We alienate ourselves from the pain of others — that’s the truth, is it? It could be argued that, otherwise, how could we walk down those streets full of wretched people verging on solitude and scarcity, and not madden? How could we handle a reality in which “we” are being paid for this or that job while millions of people are not, or are just so exploited at which point they lose dignity to go on their miserable lives? And how could "we" face the embarrassing situation that "we" can read a book, watch any artistic movie, run for this or that, experience a wonderful moment by traveling or going to the theater, and so forth, while billions of others don’t even know how to read or what this or that work of art is all about? How, how, and how?

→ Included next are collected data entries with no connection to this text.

(* ===== verification/History.v ===== *)
(** * The history of a text model

    The promise of the undo stack: a model with its stack of elements is a line of states with
    a place on it.  Edits put a new state after the current one and drop those that were
    after it; [undo] and [redo] move the place, and the model then has the text, the line
    ending and the version of that state; what is between two stops is one step. *)

From S2P Require Import Prelude Position TextRange Selection TextChange Length EolCounter Store RbTree RbInsert PtBuffer PtSpan Strings PieceTree PtState PtEdit PtSearch PtInsert PtDelete PtQuery PtLines PtRead PtBuild PtContent TextBuffer TextBuilder EditText EditPositions ApplyEdits UndoEdits TextModel EditStackData UndoRedo UndoEnds EditStack ModelEdits RawChanges Cuts ModelUndo PushEdits HistoryData.

#[local] Open Scope js_scope.
#[local] Arguments Z.eqb : simpl never.
#[local] Arguments Z.ltb : simpl never.
#[local] Arguments Z.leb : simpl never.
#[local] Arguments Z.add : simpl never.
#[local] Arguments Z.sub : simpl never.

(** ** The abstract history *)

(** The states before the current one and after it, the nearest first.  When the history is
    open, the next edit joins the step that led to the current state. *)
Record History : Type := mkHistory {
  earlier : list Snapshot;
  now : Snapshot;
  later : list Snapshot;
  is_open : bool }.
Lemma delete_ok this eol a m t : lines_are this eol (splitLines (a ++ m ++ t)) -> fits eol (splitLines (a ++ m ++ t)) -> fits eol (splitLines (a ++ t)) ->
  torn a t = false -> torn a (m ++ t) = false -> torn a m = false -> torn (a ++ m) t = false ->
  exists this', MTM.acceptDeleteRange this (pos_range (end_pos a) (end_pos (a ++ m))) = Ok this' /\ lines_are this' eol (splitLines (a ++ t)) /\ versionId_ this' = versionId_ this.
Proof.
  intros Hthis Hfit Hfit' H1 H2 H3 H4. destruct (two_cuts a m t H1 H2 H3 H4) as (ia & tl & i2 & tt & Hia & Hi2 & E3 & E5 & E7 & Hn & Htt).
  assert (Hy : zlen (last_line a ++ first_line t) + zlen eol < 2 ^ 31) by (eapply line_length_fits; [exact Hfit'|exact E3]). pose proof Hthis as (Hlines & He & Hs).
  assert (Hx : line_at this (breaks a) = Ok (last_line a ++ first_line (m ++ t))) by (unfold line_at; rewrite Hlines, E5, <- Hia, at_mid; done).
  assert (Hx2 : line_at this (breaks a + breaks m) = Ok (last_line (a ++ m) ++ first_line t)) by (unfold line_at; rewrite Hlines, E7, <- Hi2, at_mid; done).
  assert (Hcol : Position.column (end_pos (a ++ m)) - 1 = zlen (last_line (a ++ m))) by (cbn; lia).
  assert (Hline : lineNumber (end_pos (a ++ m)) - 1 = breaks a + breaks m) by (cbn [end_pos lineNumber]; rewrite (breaks_app_untorn _ _ H3); lia).
  assert (Hcol1 : Position.column (end_pos a) - 1 = zlen (last_line a)) by (cbn; lia). assert (Hline1 : lineNumber (end_pos a) - 1 = breaks a) by (cbn [end_pos lineNumber]; lia).
  unfold MTM.acceptDeleteRange, pos_range. cbn [startLineNumber startColumn endLineNumber endColumn]. rewrite Hline1, Hline, Hcol1, Hcol, Hx. cbn [result_bind]. rewrite Hx2. cbn [result_bind].
  rewrite substring_head, substring_tail.
  assert (Hset : lines_are (MTM.setLineText this (breaks a) (last_line a ++ first_line t)) eol (ia ++ (last_line a ++ first_line t) :: tl)).
  { rewrite <- Hia. eapply setLineText_ok; [|exact Hy]. rewrite <- E5. exact Hthis. }
  rewrite E3. destruct (Z.eqb_spec (lineNumber (end_pos a)) (lineNumber (end_pos (a ++ m)))) as [El|El].
  - assert (Eb : breaks m = 0) by lia. rewrite Eb in Htt. change (tl = tt) in Htt. subst tl.
    destruct (Z.eqb_spec (Position.column (end_pos a)) (Position.column (end_pos (a ++ m)))) as [Ec|Ec]; (eexists; split; [done|]; split; [|done]).
    + rewrite (end_pos_app a m H3), Eb in Ec. cbn [end_pos lineNumber Position.column] in Ec. change (0 =? 0) with true in Ec. cbv iota in Ec. cbn [Position.column] in Ec.
      assert (m = []) as -> by (destruct m; [done|]; rewrite zlen_cons in Ec; pose proof (zlen_nonneg m); lia). cbn [app] in Hthis. rewrite E3 in Hthis. exact Hthis.
    + replace (breaks a + breaks m) with (breaks a) in Hx2 by lia. rewrite Hx in Hx2. injection Hx2 as Hx2. rewrite Hx2. rewrite substring_tail. exact Hset.
  - assert (Hpre : lineNumber (end_pos a) = zlen (ia ++ [last_line a ++ first_line t])) by (rewrite zlen_app; change (zlen [_]) with 1; cbn [end_pos lineNumber]; lia).
    replace (lineNumber (end_pos (a ++ m)) - lineNumber (end_pos a)) with (breaks m) by lia. rewrite Hpre.
    assert (Epre : forall z, ia ++ (last_line a ++ first_line t) :: z = (ia ++ [last_line a ++ first_line t]) ++ z) by (intros z; by rewrite <- app_assoc).
    rewrite (Epre tl) in Hset. rewrite (Epre tt), <- Htt. change (versionId_ this) with (versionId_ (MTM.setLineText this (breaks a) (last_line a ++ first_line t))).
    apply remove_lines; [exact Hset|exact Hn|]. destruct Hfit as [Hfl _]. rewrite E5 in Hfl.
    rewrite !zlen_app, zlen_cons in *. change (zlen [_]) with 1. lia.
Qed.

We couldn’t, "naturally" we couldn't, so we take a "deviation", which equals "alienation" — that's the key reasoning of that philosopher. For him, we couldn’t cope with these images, with this discomfort reality jumping out from gloomy pages of our history, of our everyday connections without being alienated from them all. I tended to disagree a little with him. By reading Kafka, for instance, we understand the motif of his "fantastic fiction", totally different than the concept of "fantastic" we find in (Edgar Allan) Poe's short stories, just to take a familiar example. And what we capture from Kafka's Metamorphosis, for example, from that Gregor Samsa being converted into a horrid insect? Well, the very concept of "fantastic" in Kafka relies on how "natural" men and women convert men and women into horrid insects. So this is not "alienation" but "acting", and "acting naturally" in front of the strangeness, imposing and being enclosed by this strangeness. So even if we look without looking properly, we are aware of. Or much more preponderant: we look to demote or to look down on. But there’s a moment, even if it’s brief or sporadic, we cannot decline to look. Looking to understand. Looking to refuse. And looking to try to fix. That’s my hope for humanity. What’s yours?